For instance, some of the pharmaceutical companies, whose shares prices have skyrocketed because they develop the vaccine against Covid-19, have high market value while before the pandemic their value was as nearly as high. Likelihood that they will be worth much in the not-too-distant future is quite small, unlike companies like Coca-Cola (KO), whose products have had constant and ever-increasing demand. So, Coca-Cola grew due to the dedication and tireless work for the development of products valued by the market, while pharmaceutical companies like Moderna, BioNTech and the like have grown due to the emergence of unexpected circumstances, while they seized the opportunity to develop a product whose demand in the market now is very high.

Moderna, Inc. Common Stock (MRNA)

BioNTech SE American Depositary Share (BNTX)

Like Moderna, BioNTech was not listed on the stock exchange before Covid-19 appeared, and while it received funding from Pfizer and the U.S. Department of Health, its stock price went up 37-fold, from 13 $ when the company went public (in October 2019) to $ 464 (August 2021).

 

Coca-Cola Company (The) Common Stock (KO)

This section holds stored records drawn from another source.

(** * Functionbeat GCP template builder

  A shallow embedding of
  [x-pack/functionbeat/manager/gcp/template_builder.go]: the builder that
  resolves a function in the provider registry, zips its package files and
  renders the request body posted to the Cloud Functions API.

  Layout: the Go library functions the builder calls ([time.Duration.String],
  [fmt.Sprintf], [filepath.Join]) come first, then the data types, then the
  builder itself, then the theorems. *)

From Stdlib Require Import ZArith Ascii Lia.
From stdpp Require Import base strings list gmap fin_maps.

Local Open Scope Z_scope.

(** ** Decimal output, as [time] and [fmt] produce it *)

Module strconv.

(** [byte(v%10) + '0'] *)
Definition digit (v : Z) : ascii := ascii_of_nat (48 + Z.to_nat (v mod 10)).

(** The loop [for v > 0 { w--; buf[w] = byte(v%10) + '0'; v /= 10 }]: the
    buffer is filled from its right end, so every digit goes in front of
    what is already there. *)
Fixpoint digits_loop (fuel : nat) (v : Z) (buf : string) : string :=
  match fuel with
  | O => buf
  | S fuel' =>
      if 0 <? v then digits_loop fuel' (v / 10) (String (digit v) buf)
      else buf
  end.

(** One round of the loop per decimal digit of [v]; a number has no more
    decimal digits than binary ones. *)
Definition digits_fuel (v : Z) : nat := S (Z.to_nat (Z.log2 v)).

(** [fmtInt] of package [time]: [v] in decimal in front of [buf]. *)
Definition fmtInt (buf : string) (v : Z) : string :=
  if v =? 0 then String "0" buf else digits_loop (digits_fuel v) v buf.

(** [fmtFrac] of package [time]: the low [prec] decimal digits of [v] as a
    fraction in front of [buf], trailing zeros and a bare decimal point
    left out; also returns [v / 10^prec]. *)
Fixpoint fmtFrac_loop (prec : nat) (v : Z) (print : bool) (buf : string)
  : string * Z * bool :=
  match prec with
  | O => (buf, v, print)
  | S prec' =>
      let d := v mod 10 in
      let print' := print || negb (d =? 0) in
      fmtFrac_loop prec' (v / 10) print'
        (if print' then String (digit v) buf else buf)
  end.

Definition fmtFrac (buf : string) (v : Z) (prec : nat) : string * Z :=
  let '(buf', v', print) := fmtFrac_loop prec v false buf in
  (if print then String "." buf' else buf', v').

(** [strconv.Itoa], the form [%d] prints. *)
Definition Itoa (n : Z) : string :=
  if n <? 0 then String "-" (fmtInt "" (- n)) else fmtInt "" n.

End strconv.

(** ** [time.Duration] *)

Module time.

(** A duration is an [int64] count of nanoseconds. *)
Definition Duration := Z.

Definition Nanosecond : Duration := 1.
Definition Microsecond : Duration := 1000 * Nanosecond.
Definition Millisecond : Duration := 1000 * Microsecond.
Definition Second : Duration := 1000 * Millisecond.

(** The two bytes of the micro sign in UTF-8, [0xC2 0xB5]. *)
Definition micro : string :=
  String (ascii_of_nat 194) (String (ascii_of_nat 181) "").

(** [Duration.String]: [72h3m0.5s], [1.5ms], [0s]. Below one second the
    unit shrinks; from one second on the value is split in hours, minutes
    and seconds. *)
Definition Duration_String (d : Duration) : string :=
  let neg := d <? 0 in
  let u := Z.abs d in
  let body :=
    if u <? Second then
      if u =? 0 then "0s"
      else
        let '(unit, prec) :=
          if u <? Microsecond then ("ns", 0%nat)
          else if u <? Millisecond then (micro +:+ "s", 3%nat)
          else ("ms", 6%nat) in
        let '(buf, u1) := strconv.fmtFrac unit u prec in
        strconv.fmtInt buf u1
    else
      let '(buf, u1) := strconv.fmtFrac "s" u 9 in
      let buf := strconv.fmtInt buf (u1 mod 60) in
      let u2 := u1 / 60 in
      if 0 <? u2 then
        let buf := strconv.fmtInt (String "m" buf) (u2 mod 60) in
        let u3 := u2 / 60 in
        if 0 <? u3 then strconv.fmtInt (String "h" buf) u3 else buf
      else buf in
  if neg then String "-" body else body.

End time.

(** ** [fmt.Sprintf] *)

Module fmt.

(** The operands the builder formats: strings and integers. *)
Inductive arg :=
  | Str (s : string)
  | Int (n : Z).

Definition type_of (a : arg) : string :=
  match a with Str _ => "string" | Int _ => "int" end.

Definition value_of (a : arg) : string :=
  match a with Str s => s | Int n => strconv.Itoa n end.

(** What one verb prints for one operand; a verb that does not fit the
    operand prints [%!verb(type=value)]. *)
Definition verb (v : ascii) (a : arg) : string :=
  match v, a with
  | "s"%char, Str s => s
  | "d"%char, Int n => strconv.Itoa n
  | "v"%char, _ => value_of a
  | _, _ => "%!" +:+ String v ("(" +:+ type_of a +:+ "=" +:+ value_of a +:+ ")")
  end.

Fixpoint extra_list (args : list arg) : string :=
  match args with
  | [] => ""
  | [a] => type_of a +:+ "=" +:+ value_of a
  | a :: rest => type_of a +:+ "=" +:+ value_of a +:+ ", " +:+ extra_list rest
  end.

(** Operands left over once the format is used up. *)
Definition extra (args : list arg) : string :=
  match args with
  | [] => ""
  | _ => "%!(EXTRA " +:+ extra_list args +:+ ")"
  end.

(** [Sprintf] for formats made of plain text, [%%] and one-letter verbs
    (no flags, width or precision, which the builder's formats do not
    use). *)
Fixpoint Sprintf (format : string) (args : list arg) : string :=
  match format with
  | "" => extra args
  | String "%" "" => "%!(NOVERB)" +:+ extra args
  | String "%" (String v rest) =>
      if Ascii.eqb v "%" then String "%" (Sprintf rest args)
      else
        match args with
        | [] => "%!" +:+ String v ("(MISSING)" +:+ Sprintf rest [])
        | a :: args' => verb v a +:+ Sprintf rest args'
        end
  | String c rest => String c (Sprintf rest args)
  end.

End fmt.

(** ** [filepath.Join], on a system whose separator is the slash *)

Module filepath.

Definition Separator : ascii := "/"%char.

(** The elements of a path: the pieces between separators, empty ones
    included. *)
Fixpoint elements (path : string) : list string :=
  match path with
  | "" => [""]
  | String c rest =>
      if Ascii.eqb c Separator then "" :: elements rest
      else
        match elements rest with
        | e :: es => String c e :: es
        | [] => [String c ""]
        end
  end.

(** One element meets the output built so far ([out] holds the kept
    elements, the last one first). Empty and [.] elements vanish; [..]
    removes the element before it when there is one to remove, is kept at
    the front of a relative path, and vanishes at the root. *)
Definition clean_step (rooted : bool) (out : list string) (e : string)
  : list string :=
  if String.eqb e "" then out
  else if String.eqb e "." then out
  else if String.eqb e ".." then
    match out with
    | top :: below =>
        if String.eqb top ".." then (if rooted then out else e :: out)
        else below
    | [] => if rooted then [] else [e]
    end
  else e :: out.

Definition is_rooted (path : string) : bool :=
  match path with
  | String c _ => Ascii.eqb c Separator
  | "" => false
  end.

(** [filepath.Clean]: the shortest path equivalent to [path] by purely
    lexical processing. *)
Definition Clean (path : string) : string :=
  let rooted := is_rooted path in
  let out := fold_left (clean_step rooted) (elements path) [] in
  let s := (if rooted then "/" else "") +:+ String.concat "/" (rev out) in
  if String.eqb s "" then "." else s.

(** [filepath.Join]: the elements from the first non-empty one on, joined
    by separators, and the result cleaned. *)
Fixpoint Join (elem : list string) : string :=
  match elem with
  | [] => ""
  | e :: rest =>
      if String.eqb e "" then Join rest
      else Clean (String.concat "/" elem)
  end.

End filepath.

(** ** The packages the builder imports *)

(** Go's [error]: either made here by [errors.New], or handed over by a
    collaborator (the registry, the archive writer, the configuration
    loader), named by the package it comes from. *)
Inductive error :=
  | errors_New (text : string)
  | foreign_error (pkg text : string).

Module bundle.

(** [bundle.LocalFile]; the mode is an [os.FileMode]. The builder puts only
    local files in a [bundle.Resource]. *)
Record LocalFile := { Path : string; FileMode : Z }.

Definition Resource := LocalFile.

End bundle.

(** The way Go reads the literals [0755] and [0655]: base eight. *)
Definition octal (a b c : Z) : Z := (a * 8 + b) * 8 + c.

Module fngcp.

(** Modelled from the spec: the event trigger of a function, "structured,
    provider-defined", declared in package [provider/gcp/gcp]. The builder
    passes it through untouched, so only its identity matters here. *)
Record EventTrigger := { trigger_fields : list (string * string) }.

(** Modelled from the spec: [FunctionConfig] of package [provider/gcp/gcp],
    with the attributes of the data model and the types the builder's tests
    on them ask for ([Timeout] is a [time.Duration], the sizes are integers,
    [Labels] maps strings to strings). The entry point is private and read
    through the method [EntryPoint]. *)
Record FunctionConfig := {
  Description : string;
  entryPoint : string;
  Trigger : EventTrigger;
  Timeout : time.Duration;
  MemorySize : Z;
  ServiceAccountEmail : string;
  Labels : gmap string string;
  MaxInstances : Z;
  VPCConnector : string;
}.

Definition EntryPoint (c : FunctionConfig) : string := entryPoint c.

End fngcp.

Module common.

(** What a [common.MapStr] (a [map[string]interface{}]) holds in this file:
    strings, integers, the trigger, the label map and a nested [MapStr]. *)
#[local] Set Warnings "-register-all".
Inductive value :=
  | VString (s : string)
  | VInt (n : Z)
  | VTrigger (t : fngcp.EventTrigger)
  | VLabels (m : gmap string string)
  | VMapStr (m : gmap string value).

#[local] Set Warnings "register-all".

Abbreviation MapStr := (gmap string value).

End common.

Module logp.

(** A [*logp.Logger], known by its selector; what it logs is kept in the
    trace of the run. *)
Record Logger := { selector : string }.

End logp.

(** ** Package [gcp]: what the builder needs from its own package *)

(** [Config], the provider configuration: the fields the builder reads. *)
Record Config := {
  ProjectID : string;
  Location : string;
  FunctionStorage : string;
}.

(** [&Config{}] *)
Definition Config_zero : Config :=
  {| ProjectID := ""; Location := ""; FunctionStorage := "" |}.

(** A [*common.Config] seen through the one method called on it:
    [cfg.Unpack(to)] fills the struct [to] points at and may fail. *)
Record common_Config := {
  Unpack : Config → Config * option error;
}.

(** Modelled from the spec: the interface [installer] of package [gcp], the
    capability a registered function needs to be built: "when buildable,
    exposes [Name() → string], [Config() → FunctionConfig]". *)
Record installer := {
  Name : string;
  Config_ : fngcp.FunctionConfig; (* the method [Config()] *)
}.

(** A [provider.Function] as the registry hands it out: a value whose
    dynamic type has the methods of [installer], or one whose type lacks
    them. *)
Inductive Function :=
  | Installable (fn : installer)
  | NotInstallable (function_name : string).

(** [fn.(installer)] on a possibly nil interface value. *)
Definition as_installer (fn : option Function) : option installer * bool :=
  match fn with
  | Some (Installable function) => (Some function, true)
  | _ => (None, false)
  end.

Unlike the two companies mentioned above, Coca-Cola (KO) is a more stable company because its product has constant demand, therefore the price of its shares on the stock exchange is more stable, which for the investor is a kind of security and guarantee that his investment in the long run will return profits, while in case the investor has an urgent need for liquidity and is forced to sell his shares of companies like Coca-Cola, even if he does not receive any profit, at least there will be no loss, or the loss will be minimal.